Argued November 2, 1983
Decided May 14, 1984
466 U.S. 522

CERTIORARI TO THE UNITED STATES COURT OF APPEALS
FOR THE FOURTH CIRCUIT

Syllabus

After respondents were arrested for nonjailable misdemeanors, petitioner, a Magistrate in a Virginia county, imposed bail, and when respondents were unable to meet the bail, petitioner committed them to jail. Subsequently, respondents brought an action against petitioner in Federal District Court under 42 U.S.C. § 1983, claiming that petitioner’s practice of imposing bail on persons arrested for nonjailable offenses under Virginia law and of incarcerating those persons if they could not meet the bail was unconstitutional. The court agreed and enjoined the practice, and also awarded respondents costs and attorney’s fees under the Civil Rights Attorney’s Fees Awards Act of 1976. Determining that judicial immunity did not extend to injunctive relief under § 1983 and that prospective injunctive relief properly had been awarded against petitioner, the Court of Appeals affirmed the award of attorney’s fees.

Held:

1. Judicial immunity is not a bar to prospective injunctive relief against a judicial officer, such as petitioner, acting in her judicial capacity. Pp. 528-543.

(a) Common law principles of judicial immunity were incorporated into the United States judicial system, and should not be abrogated absent clear legislative intent to do so. Although there were no injunctions against common law judges, there is a common law parallel to the § 1983 injunction at issue here in the collateral prospective relief available against judges through the use of the King’s prerogative writs in England. The history of these writs discloses that the common law rule of judicial immunity did not include immunity from prospective collateral relief. Pp. 528-536.

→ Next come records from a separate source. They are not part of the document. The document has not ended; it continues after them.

(** C33: What is typed is what is read: from the initial state, after any one-byte scancodes,
    reading returns the characters of the changes in the queue, in order and in upper case
    exactly where a shift key was down.  Only when Ctrl, Alt and Del are held together on the
    way does typing not end: the machine is reset, once the controller takes the command. *)
Theorem typed_is_read {W} `{SchedulerLaws W} (w : W) space status bytes :
  w_inv w -> length space = 320%nat -> Exists (fun state => Z.land state 2 = 0) status -> Forall one_byte bytes ->
  match spec_bytes (∅, []) bytes with
  | Some (_, q) => let chars := omap char_of q in
      exists s1 s2, type_bytes bytes (init_keyboard_8042 space status w) = Ok (tt, s1) /\
        read_chars (length chars) s1 = Ok (Some <$> chars, s2)
  | None => type_bytes bytes (init_keyboard_8042 space status w) = Err Reset
  end.
Proof.
  intros Hw Hsp Hst Hb. pose proof (type_bytes_ok bytes _ ∅ [] (init_rep w space status Hw Hsp Hst) Hb) as Ht.
  destruct (spec_bytes (∅, []) bytes) as [[held q]|]; [|done]. destruct Ht as (s1 & E1 & Hr1). cbv zeta.
  destruct (read_chars_ok (length (omap char_of q)) s1 _ _ Hr1 eq_refl) as (s2 & E2 & _). by exists s1, s2.
Qed.

Lemma push_room q c : (length q < 16)%nat -> push q c = q ++ [c].
Proof. intros Hq. unfold push. by rewrite decide_False by lia. Qed.

Lemma effective_codes bytes : forall held q st, (length q + length (effective held bytes) <= 16)%nat ->
  spec_bytes (held, q) bytes = Some st -> code_of <$> st.2 = (code_of <$> q) ++ effective held bytes.
Proof.
  induction bytes as [|b bytes IH]; intros held q st Hn; cbn [spec_bytes effective] in *; [intros [= <-]; by rewrite app_nil_r|].
  destruct (decide (resets _)); [done|]. unfold spec_byte. destruct (Z.leb_spec 0x80 b).
  - destruct (decide (b - 0x80 ∈ held)); [|by apply IH]. cbn [length] in Hn. rewrite push_room by lia.
    intros ->%IH; [|rewrite length_app; cbn; lia]. rewrite fmap_app, <- app_assoc. cbn. unfold code_of at 2. cbn. do 2 f_equal. lia.
  - destruct (decide (b ∈ held \/ (size held < 5)%nat)); [|by apply IH]. cbn [length] in Hn. rewrite push_room by lia.
    intros ->%IH; [|rewrite length_app; cbn; lia]. by rewrite fmap_app, <- app_assoc.
Qed.

(** The raw codes that [_getchar] returns are the scancodes that changed the keyboard, in
    order, as long as they are not more than the buffer holds: presses and releases are told
    apart, and nothing is lost or made up. *)
Theorem raw_codes_roundtrip {W} `{SchedulerLaws W} (w : W) space status bytes :
  w_inv w -> length space = 320%nat -> Exists (fun state => Z.land state 2 = 0) status -> Forall one_byte bytes ->
  is_Some (spec_bytes (∅, []) bytes) -> (length (effective ∅ bytes) <= 16)%nat ->
  exists s1 s2, type_bytes bytes (init_keyboard_8042 space status w) = Ok (tt, s1) /\
    read_codes (length (effective ∅ bytes)) s1 = Ok (Some <$> effective ∅ bytes, s2).
Proof.
  intros Hw Hsp Hst Hb [st Est] Hroom. pose proof (type_bytes_ok bytes _ ∅ [] (init_rep w space status Hw Hsp Hst) Hb) as Ht.
  rewrite Est in Ht. destruct Ht as (s1 & E1 & Hr1).
  destruct (read_codes_ok _ s1 _ Hr1) as (s2 & E2 & _). pose proof (effective_codes bytes ∅ [] st Hroom Est) as Ecodes. cbn [fmap list_fmap app] in Ecodes.
  exists s1, s2. split; [done|]. rewrite <- Ecodes. rewrite length_fmap, E2, <- list_fmap_compose. done.
Qed.

(** The prefix of an extended key is lost: an interrupt with the byte 0xE0 and one with
    the next byte have the effect of the latter alone.  So the right Ctrl and Alt keys,
    which [check_control_alt_del] and [keymap_getchar] look for as 0xE01D and 0xE038, are
    the left ones, and the arrow keys are keys of the number pad. *)
Theorem extended_prefix_lost {W} `{Scheduler W} (s : keyboard W) byte :
  kb_escape s = 0 -> control_alt_del (cur_event s) = false -> 0 <= byte < 256 ->
  (kbd_irq_handler 0xE0 ;;! kbd_irq_handler byte) s = kbd_irq_handler byte s.
Proof.
  intros Hesc Hcad Hb. assert (kbd_irq_handler 0xE0 s = Ok (0, set_escape 0xE0 s)) as E.
  { unfold kbd_irq_handler, bind, gets, when, modify, ret. rewrite Hesc. cbn.
    unfold check_control_alt_del, bind, gets, when, ret. cbn. by rewrite Hcad. }
  erewrite bind_Ok_eq by exact E. unfold kbd_irq_handler.
  rewrite (bind_Ok_eq (gets kb_escape) _ (set_escape 0xE0 s) 0xE0 (set_escape 0xE0 s) eq_refl).
  rewrite (bind_Ok_eq (gets kb_escape) _ s 0 s) by (unfold gets; by rewrite Hesc).
  cbv beta. rewrite (escaped_byte 0xE0 byte (or_intror (or_introl eq_refl)) Hb). cbn [negb Z.eqb].
  rewrite (bind_Ok_eq (when true (modify (set_escape 0))) _ (set_escape 0xE0 s) tt s).
  - by rewrite (bind_Ok_eq (when false (modify (set_escape 0))) _ s tt s).
  - unfold when, modify, set_escape. cbn. by destruct s; cbn in *; subst.
Qed.

(** *** Shift and H, released, then I *)

#[local] Instance kb_scheduler : Scheduler sched := vcpu_scheduler calm_env 0.
#[local] Instance kb_laws : SchedulerLaws sched := vcpu_scheduler_laws calm_env 0 calm_clock.

Lemma typed_is_read_witness :
  (exists s1 s2, type_bytes [0x2A; 0x23; 0xA3; 0xAA; 0x17; 0x97] (init_keyboard_8042 (replicate 320 0) [0x1E; 0x1C] sleepers_sched) = Ok (tt, s1) /\
    read_chars 2 s1 = Ok ([Some 72; Some 105], s2)) /\
  type_bytes [0x1D; 0x38; 0x53; 0xD3] (init_keyboard_8042 (replicate 320 0) [0x1E; 0x1C] sleepers_sched) = Err Reset.
Proof.
  split.
  - apply (typed_is_read sleepers_sched (replicate 320 0) [0x1E; 0x1C] [0x2A; 0x23; 0xA3; 0xAA; 0x17; 0x97]).
    + eexists _, _, _. exact sleepers_wf.
    + reflexivity.
    + right. left. reflexivity.
    + repeat constructor; lia.
  - apply (typed_is_read sleepers_sched (replicate 320 0) [0x1E; 0x1C] [0x1D; 0x38; 0x53; 0xD3]).
    + eexists _, _, _. exact sleepers_wf.
    + reflexivity.
    + right. left. reflexivity.
    + repeat constructor; lia.
Defined.

Lemma kbd_irq_refines_witness :
  exists s', kbd_irq_handler 0x1E (init_keyboard_8042 (replicate 320 0) [0x1C] sleepers_sched) = Ok (0, s') /\
    kb_rep s' {[0x1E]} [mkChange {[0x1E]} 0x1E true].
Proof.
  refine (kbd_irq_refines (init_keyboard_8042 (replicate 320 0) [0x1C] sleepers_sched) ∅ [] 0x1E _ _).
  - apply init_rep; [|done|by left]. eexists _, _, _. exact sleepers_wf.
  - repeat split; lia.
Defined.

Lemma extended_prefix_lost_witness :
  (kbd_irq_handler 0xE0 ;;! kbd_irq_handler 0x1D) (init_keyboard_8042 (replicate 320 0) [] sleepers_sched) =
  kbd_irq_handler 0x1D (init_keyboard_8042 (replicate 320 0) [] sleepers_sched).
Proof. apply extended_prefix_lost; [reflexivity|reflexivity|lia]. Defined.

Lemma raw_codes_roundtrip_witness :
  exists s1 s2, type_bytes [0x2A; 0x48; 0xC8; 0x85; 0xAA] (init_keyboard_8042 (replicate 320 0) [0x1C] sleepers_sched) = Ok (tt, s1) /\
    read_codes 4 s1 = Ok ([Some 0x2A; Some 0x48; Some 0xC8; Some 0xAA], s2).
Proof.
  destruct (raw_codes_roundtrip sleepers_sched (replicate 320 0) [0x1C] [0x2A; 0x48; 0xC8; 0x85; 0xAA]) as (s1 & s2 & E1 & E2).
  - eexists _, _, _. exact sleepers_wf.
  - reflexivity.
  - by left.
  - repeat constructor; lia.
  - eexists. vm_compute. reflexivity.
  - apply Nat.leb_le. vm_compute. reflexivity.
  - exists s1, s2. split; [exact E1|exact E2].
Defined.
Definition sized (s : fs) : Prop := ld32 (fsys_buf s) s_log_block_size = lg.

Lemma bsize_addrs : bsize = 4 * addrs.
Proof using Hlg.
  unfold bsize, addrs. replace (lg + 10) with (2 + (lg + 8)) by lia. by rewrite Z.pow_add_r by lia.
Qed.

Lemma addrs_range : 256 <= addrs <= 2048.
Proof using Hlg.
  unfold addrs. split; [apply (Z.pow_le_mono_r 2 8)|apply (Z.pow_le_mono_r 2 _ 11)]; lia.
Qed.

Lemma EXT2_BLOCK_SIZE_BITS_Ok s : sized s -> EXT2_BLOCK_SIZE_BITS s = Ok (lg + 10, s).
Proof using Hlg.
  intros Hs. unfold EXT2_BLOCK_SIZE_BITS. erewrite bind_Ok_eq by (by apply get32_Ok).
  unfold SUPERBLOCK. rewrite Z.add_0_l, Hs, u32_small by lia. done.
Qed.

Lemma EXT2_BLOCK_SIZE_Ok s : sized s -> EXT2_BLOCK_SIZE s = Ok (bsize, s).
Proof using Hlg.
  intros Hs. unfold EXT2_BLOCK_SIZE. erewrite bind_Ok_eq by (by apply EXT2_BLOCK_SIZE_BITS_Ok).
  rewrite Z.shiftl_1_l. fold bsize. pose proof addrs_range. pose proof bsize_addrs.
  rewrite s32_small by lia. done.
Qed.

Lemma INODE_Ok s : sized s -> INODE s = Ok (inode_at, s).
Proof using Hlg. intros Hs. unfold INODE. by erewrite bind_Ok_eq by (by apply EXT2_BLOCK_SIZE_Ok). Qed.

Lemma DATABLOCK1_Ok s : sized s -> DATABLOCK1 s = Ok (data1_at, s).
Proof using Hlg. intros Hs. unfold DATABLOCK1. by erewrite bind_Ok_eq by (by apply INODE_Ok). Qed.

Lemma DATABLOCK2_Ok s : sized s -> DATABLOCK2 s = Ok (data2_at, s).
Proof using Hlg.
  intros Hs. unfold DATABLOCK2. erewrite bind_Ok_eq by (by apply DATABLOCK1_Ok).
  by erewrite bind_Ok_eq by (by apply EXT2_BLOCK_SIZE_Ok).
Qed.

Lemma EXT2_ADDR_PER_BLOCK_Ok s : sized s -> EXT2_ADDR_PER_BLOCK s = Ok (addrs, s).
Proof using Hlg.
  intros Hs. unfold EXT2_ADDR_PER_BLOCK. erewrite bind_Ok_eq by (by apply EXT2_BLOCK_SIZE_Ok).
  rewrite bsize_addrs, Z.mul_comm, Z.div_mul by lia. done.
Qed.

Lemma EXT2_ADDR_PER_BLOCK_BITS_Ok s : sized s -> EXT2_ADDR_PER_BLOCK_BITS s = Ok (lg + 8, s).
Proof using Hlg.
  intros Hs. unfold EXT2_ADDR_PER_BLOCK_BITS. erewrite bind_Ok_eq by (by apply EXT2_ADDR_PER_BLOCK_Ok).
  assert (log2 addrs = Ok (lg + 8)) as E; [|unfold lift; by rewrite E].
  assert (lg = 0 \/ lg = 1 \/ lg = 2 \/ lg = 3) as [H|[H|[H|H]]] by lia;
    unfold addrs; rewrite H; vm_compute; reflexivity.
Qed.

Lemma inode32_Ok s field : sized s -> 0 <= field <= 124 ->
  inode32 field s = Ok (ld32 (fsys_buf s) (inode_at + field), s).
Proof using Hlg.
  intros Hs Hf. unfold inode32. erewrite bind_Ok_eq by (by apply INODE_Ok).
  pose proof addrs_range. pose proof bsize_addrs.
  apply get32_Ok; unfold inode_at, FSYS_BUF_SIZE; lia.
Qed.

(** ** The pointer tree *)

(** The address of block [b] on the disk, and pointer [i] in that block. *)
Definition block_address (b : Z) : Z := 512 * 63 + bsize * b.
Definition disk_ptr (b i : Z) : Z := s32 (ld32 disk (block_address b + 4 * i)).

(** A block pointer that is not a hole and whose sectors have representable numbers. *)
Definition valid_block (b : Z) : Prop := 1 <= b /\ (b + 1) * (bsize / 512) + 66 < 2 ^ 31.

Definition inode_ptr (m : mem) (i : Z) : Z := s32 (ld32 m (inode_at + i_block + 4 * i)).

(** Pointer [i] of the pointer block [b]: a hole has holes only. *)
Definition deref (b i : Z) : Z := if b =? 0 then 0 else disk_ptr b i.

Definition bmap (m : mem) (lb : Z) : Z :=
  if lb <? 12 then inode_ptr m lb
  else let lb := lb - 12 in
  if lb <? addrs then deref (inode_ptr m 12) lb
  else let lb := lb - addrs in
  if lb <? addrs * addrs then deref (deref (inode_ptr m 13) (lb / addrs)) (lb mod addrs)
  else let lb := lb - addrs * addrs in
  deref (deref (deref (inode_ptr m 14) (lb / (addrs * addrs))) ((lb / addrs) mod addrs)) (lb mod addrs).

(** The pointer blocks on the way to logical block [lb] are valid. *)
Definition path_ok (m : mem) (lb : Z) : Prop :=
  if lb <? 12 then 0 <= lb
  else let lb := lb - 12 in
  if lb <? addrs then valid_block (inode_ptr m 12)
  else let lb := lb - addrs in
  if lb <? addrs * addrs
  then valid_block (inode_ptr m 13) /\ valid_block (disk_ptr (inode_ptr m 13) (lb / addrs))
  else let lb := lb - addrs * addrs in
  lb / (addrs * addrs) < addrs /\ valid_block (inode_ptr m 14) /\
  let b1 := disk_ptr (inode_ptr m 14) (lb / (addrs * addrs)) in
  valid_block b1 /\ valid_block (disk_ptr b1 ((lb / addrs) mod addrs)).

#[global] Instance valid_block_dec b : Decision (valid_block b).
Proof. unfold valid_block. apply _. Defined.

#[global] Instance path_ok_dec m lb : Decision (path_ok m lb).
Proof. unfold path_ok. cbv zeta. repeat case_match; apply _. Defined.

(** The buffer holds block [b] of the disk from [off]. *)
Definition holds (m : mem) (off b : Z) : Prop :=
  forall a, 0 <= a < bsize -> m (off + a) = disk (block_address b + a).

Record cache_ok (s : fs) : Prop := mkCache {
  cache_map1 : forall t, 1 <= t <= 3 -> mapblock1 s = t ->
    holds (fsys_buf s) data1_at (inode_ptr (fsys_buf s) (11 + t));
  cache_map2 : mapblock2 s <> -1 -> holds (fsys_buf s) data2_at (mapblock2 s)
}.

(** What the reader never touches: everything below DATABLOCK1 and the position. *)
Record kept (s s' : fs) : Prop := mkKept {
  kept_buf : forall a, a < data1_at -> fsys_buf s' a = fsys_buf s a;
  kept_errnum : errnum s' = errnum s;
  kept_filepos : filepos s' = filepos s;
  kept_filemax : filemax s' = filemax s
}.
(** [pow2_free] of any other pointer does nothing. *)
Theorem pow2_free_unknown s own blk ub fl n ptr :
  pow2_wf s own blk ub fl n -> (forall index, (ptr, index) ∉ ub) -> pow2_free ptr s = Ok (tt, s).
Proof.
  intros Hwf Hno. unfold pow2_free, pow2_remove_used_table, bind, gets.
  rewrite (wf_used _ _ _ _ _ _ Hwf). destruct (list_find _ _) as [[i d]|] eqn:Ef; [|done].
  apply list_find_Some in Ef as (Hl & Hd & _). rewrite list_lookup_fmap in Hl.
  apply fmap_Some in Hl as (b & Hl & ->). apply list_elem_of_lookup_2 in Hl.
  destruct (wf_ub _ _ _ _ _ _ b Hwf ltac:(set_solver)) as (Hm & Hi & _).
  destruct (lor_small_add b.1 b.2 Hm ltac:(lia)) as [_ E]. unfold descriptor in Hd. rewrite E in Hd.
  destruct (Hno b.2). rewrite <- Hd. by destruct b.
Qed.

(** The chains that [pow2_init] has set up. *)
Definition init_inv (n : Z) (st : Z * list (list POW2_HEADER)) (w : W) : Prop :=
  let '(i, t) := st in
  0 <= i <= 12 /\ length t = Z.to_nat i /\ exists own, holding w own ∅ (12 - i + (1 + n)) /\
    apart own ∅ /\ Forall (chain_ok true) t /\ free_blocks t = [] /\
    NoDup (header_pages t) /\ Forall (fun p => own !! p = Some 1) (header_pages t).

Lemma gather_snoc {A B} (f : nat -> A -> list B) t c : gather f (t ++ [c]) = gather f t ++ f (length t) c.
Proof. unfold gather. rewrite imap_app, concat_app. cbn. by rewrite Nat.add_0_r, app_nil_r. Qed.

Lemma init_body_ok n st w : 0 <= n -> init_inv n st w ->
  wp (init_body st) (fun c w' => match c with
    | Continue st' => init_inv n st' w' /\ (Z.to_nat (12 - st'.1) < Z.to_nat (12 - st.1))%nat
    | Break t => init_inv n (12, t) w'
    end) w.
Proof.
  destruct st as [i t]. intros Hn (Hi & Hl & own & Hw & Ha & Hc & Hfree & Hnd & Hp).
  unfold init_body. change POW2_TABLE_LEN with 12. zcase.
  - apply wp_bind. replace (12 - i + (1 + n)) with (1 + (12 - (i + 1) + (1 + n))) in Hw by lia.
    eapply wp_mono; [apply (page_law w own ∅ _ Hw); lia|]. intros va w' [Hf Hw']. apply wp_ret.
    assert (forall p, p ∈ header_pages t -> p <> va) as Hne.
    { rewrite Forall_forall in Hp. intros p Hin.
      apply (fresh_not_owned own ∅ va 1 p 1); [done|lia|auto|lia]. }
    split; [|cbn; lia]. split; [lia|]. split; [rewrite length_app; cbn; lia|].
    exists (<[va := 1]> own). split_and!; [done|by apply apart_insert| | | |].
    + apply Forall_app. split; [done|]. apply Forall_singleton. cbn. rewrite MAX_COUNT_val.
      split; [done|]. unfold hdr_count. cbn. lia.
    + unfold free_blocks in *. by rewrite gather_snoc, Hfree.
    + unfold header_pages in *. rewrite gather_snoc. apply NoDup_app. split_and!; [done| |apply NoDup_singleton].
      intros p Hin ->%list_elem_of_singleton. by apply (Hne va).
    + unfold header_pages in *. rewrite gather_snoc. apply Forall_app. split.
      * rewrite Forall_forall in *. intros p Hin. rewrite lookup_insert_ne; [by apply Hp|].
        intros <-. by apply (Hne va).
      * apply Forall_singleton, lookup_insert_eq.
  - apply wp_ret. replace i with 12 in * by lia. split; [lia|]. split; [done|]. by exists own.
Qed.
Lemma inv_claimed_entry w own blk fs ns nf f : mmu_inv w own blk fs ns nf -> f ∈ fs ->
  0 <= 4096 * f + 3 < 2 ^ 32.
Proof.
  intros Hinv Hf. destruct (mi_claimed _ _ _ _ _ _ Hinv) as [_ Hcl]. rewrite Forall_forall in Hcl.
  destruct (Hcl f Hf) as [? _]. pose proof (pw_limit _ (mi_phys _ _ _ _ _ _ Hinv)) as Hlim.
  unfold PHYS_INDEX_MAX in Hlim. lia.
Qed.

Lemma phys_addr_ok w own blk fs ns nf va m i f : mmu_inv w own blk fs ns nf -> 0 <= ns ->
  own !! va = Some m -> extent va m i ->
  (forall j, 0 <= j < m -> pte kpt w (i + j) = 4096 * (f + j) + 3) ->
  get_phys_addr kpt pdbr va w = Ok (4096 * f, w).
Proof.
  intros Hinv Hns Hva (-> & Hi & Hm & Him) Hpte. specialize (Hpte 0 ltac:(lia)). rewrite !Z.add_0_r in Hpte.
  destruct (mi_held _ _ _ _ _ _ Hinv i) as (_ & g & E & Hg & _); [lia| |].
  { left. exists (kernelstart + 4096 * i), m. rewrite va_page. split; [done|lia]. }
  assert (g = f) as -> by lia. clear E.
  pose proof (pw_limit _ (mi_phys _ _ _ _ _ _ Hinv)) as Hlim. unfold PHYS_INDEX_MAX in Hlim.
  rewrite (get_phys_addr_ok kpt w pdbr _ (4096 * f)).
  - replace ((kernelstart + 4096 * i) mod 4096) with 0; [by rewrite Z.add_0_r, u32_small by lia|].
    rewrite (Z.mul_comm 4096), Z.mod_add; [done|lia].
  - apply Hinv.
  - by eapply inv_two_slots.
  - apply Hdir.
  - apply Hdir.
  - unfold kernelstart. lia.
  - unfold walk. replace ((kernelstart + 4096 * i) / 2 ^ 22) with 1023.
    2: { apply (Z.div_unique _ _ _ (4096 * i)); unfold kernelstart; lia. }
    destruct (mi_pde _ _ _ _ _ _ Hinv) as (e & -> & -> & -> & ->). cbn [negb].
    rewrite va_page. replace ((first_page + i) mod 1024) with i.
    2: { change first_page with (1023 * 1024). rewrite Z.add_comm, Z.mod_add by lia. by rewrite Z.mod_small by lia. }
    fold (pte kpt w i). rewrite Hpte, entry_frame, entry_present. cbn [negb]. f_equal. lia.
Qed.

Definition mapped own blk c ns nf (va : Z) w : Prop :=
  va <> 0 /\ fresh_pages own blk va c /\ mmu_inv w (<[va := c]> own) blk [] ns nf.

Lemma map_page_ok w own blk f ns nf : mmu_inv w own blk [f] (1 + ns) nf -> 0 <= ns ->
  wp (map_virtual_page kpt (Z.lor (4096 * f) 3)) (mapped own blk 1 ns nf) w.
Proof.
  intros Hinv Hns. eapply wp_mono; [apply map_virtual_page_wp, Hinv|]. rewrite entry_3.
  intros va w' [(i & Hi & Hfree & Hlow & -> & ->)|(_ & _ & Hno)].
  - assert (free_window kpt w i 1) as Hw.
    { split_and!; [lia..|]. intros k Hk. by assert (k = i) as -> by lia. }
    split; [unfold kernelstart; lia|]. split; [by eapply inv_fresh|].
    apply (inv_map_own w own blk f ns nf i 1); [done|lia|done|done| | |].
    + intros a (Ha & Hal & Haf). destruct (Z.le_gt_cases i a); [done|].
      by destruct (Hlow a ltac:(lia)); apply Haf; lia.
    + apply upd_wf; [apply Hinv| |eapply inv_claimed_entry; [done|set_solver]].
      intros ->. by apply (pte_self kpt w); [apply Hinv|].
    + change (seqZ f 1) with [f].
      pose proof (filled_upd kpt (frame_entry [f]) i 0 w w ltac:(lia) (filled_none _ _ _ _)) as H0.
      by rewrite Z.add_0_r in H0.
  - destruct (mi_slots _ _ _ _ _ _ Hinv) as (a & Ha & Hal & Haf).
    by destruct (Hno a); [lia|]; apply Haf; lia.
Qed.

(** The lowest window. *)
Lemma lowest_window w own blk fs ns nf i c : mmu_inv w own blk fs (c + ns) nf -> 0 <= ns ->
  (forall k, 0 <= k < i -> ~ free_window kpt w k c) ->
  forall a, free_window kpt w a (c + ns + 2) -> i <= a.
Proof.
  intros Hinv Hns Hlow a (Ha & Hal & Haf). destruct (Z.le_gt_cases i a); [done|]. exfalso.
  apply (Hlow a); [lia|]. split_and!; [lia..|]. intros k Hk. apply Haf. lia.
Qed.

Lemma inv_window w own blk fs ns nf c : mmu_inv w own blk fs (c + ns) nf -> 0 <= ns ->
  exists k, free_window kpt w k c.
Proof.
  intros Hinv Hns. destruct (mi_slots _ _ _ _ _ _ Hinv) as (a & Ha & Hal & Haf).
  exists a. split_and!; [lia..|]. intros k Hk. apply Haf. lia.
Qed.

Lemma map_contiguous_ok w own blk f ns nf c : mmu_inv w own blk (seqZ f c) (c + ns) nf -> 1 <= c -> 0 <= ns ->
  wp (map_contiguous_virtual_pages kpt (Z.lor (4096 * f) 3) c) (mapped own blk c ns nf) w.
Proof.
  intros Hinv Hc Hns. destruct (inv_window _ _ _ _ _ _ _ Hinv Hns) as [a Ha].
  unfold map_contiguous_virtual_pages.
  eapply wp_mono; [eapply (map_window_wp kpt w _ (frame_entry (seqZ f c)) c)|].
  - apply Hinv.
  - destruct Ha as (? & ? & _). lia.
  - intros j Hj. assert (seqZ f c !! Z.to_nat j = Some (f + j)) as Hl by (rewrite lookup_seqZ; lia).
    unfold frame_entry. rewrite (list_lookup_total_correct _ _ _ Hl), entry_3.
    pose proof (inv_claimed_entry _ _ _ _ _ _ (f + j) Hinv (list_elem_of_lookup_2 _ _ _ Hl)).
    rewrite u32_small by lia. split; [f_equal; lia|done].
  - intros va w' [(i & Hw & Hlow & -> & Hvm & Hfill)|(_ & _ & Hno)]; [|by destruct (Hno a)].
    split; [destruct Hw; unfold kernelstart; lia|]. split; [by eapply inv_fresh|].
    apply (inv_map_own w own blk f ns nf i c); try done. by eapply lowest_window.
Qed.

Lemma map_pages_ok w own blk fs ns nf : mmu_inv w own blk fs (16 + ns) nf -> length fs = 16%nat -> 0 <= ns ->
  wp (map_virtual_pages kpt ((fun f => Z.lor (4096 * f) 3) <$> fs) 16)
    (fun va w' => fresh_pages own blk va 16 /\ mmu_inv w' own ({[va]} ∪ blk) [] ns nf) w.
Proof.
  intros Hinv Hlen Hns. destruct (inv_window _ _ _ _ _ _ _ Hinv Hns) as [a Ha].
  unfold map_virtual_pages.
  eapply wp_mono; [eapply (map_window_wp kpt w _ (frame_entry fs) 16)|].
  - apply Hinv.
  - lia.
  - intros j Hj. destruct (lookup_lt_is_Some_2 fs (Z.to_nat j)) as [f Hf]; [lia|].
    rewrite list_lookup_fmap, Hf. cbn [fmap option_fmap option_map of_option]. unfold frame_entry.
    rewrite (list_lookup_total_correct _ _ _ Hf), entry_3. split; [done|].
    eapply inv_claimed_entry; [done|by eapply list_elem_of_lookup_2].
  - intros va w' [(i & Hw & Hlow & -> & Hvm & Hfill)|(_ & _ & Hno)]; [|by destruct (Hno a)].
    split; [by eapply inv_fresh|].
    apply (inv_map_blk w own blk fs ns nf i w'); try done. by eapply lowest_window.
Qed.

(b) The history of judicial immunity in the United States is fully consistent with the common law experience. There never has been a rule of absolute judicial immunity from prospective relief, and there is no evidence that the absence of that immunity has had a chilling effect on judicial independence. Limitations on obtaining equitable relief serve to curtail or prevent harassment of judges through suits against them by disgruntled litigants. Collateral injunctive relief against a judge, particularly when that relief is available through § 1983, also raises a concern relating to the proper functioning of federal-state relations, but that concern has been addressed directly as a matter of comity and federalism, independent of principles of judicial immunity. While there is a need for restraint by federal courts called upon to enjoin actions of state judicial officers, there is no support for a conclusion that Congress intended to limit the injunctive relief available under § 1983 in a way that would prevent federal injunctive relief against a state judge. Rather, Congress intended § 1983 to be an independent protection for federal rights, and there is nothing to suggest that Congress intended to expand the common law doctrine of judicial immunity to insulate state judges completely from federal collateral review. Pp. 536-543.

2. Judicial immunity is no bar to the award of attorney’s fees under the Civil Rights Attorney’s Fees Awards Act. Congress has made clear in the Act its intent that attorney’s fees be available in any action to enforce § 1983. And the legislative history confirms Congress’ intent that an attorney’s fee award be made available even when damages would be barred or limited by immunity doctrines. Pp. 543-544.

690 F.2d 376, affirmed.

BLACKMUN, J., delivered the opinion of the Court, in which BRENNAN, WHITE, MARSHALL, and STEVENS, JJ., joined. POWELL, J., filed a dissenting opinion, in which BURGER, C.J., and REHNQUIST and O’CONNOR, JJ., joined, post, p. 544.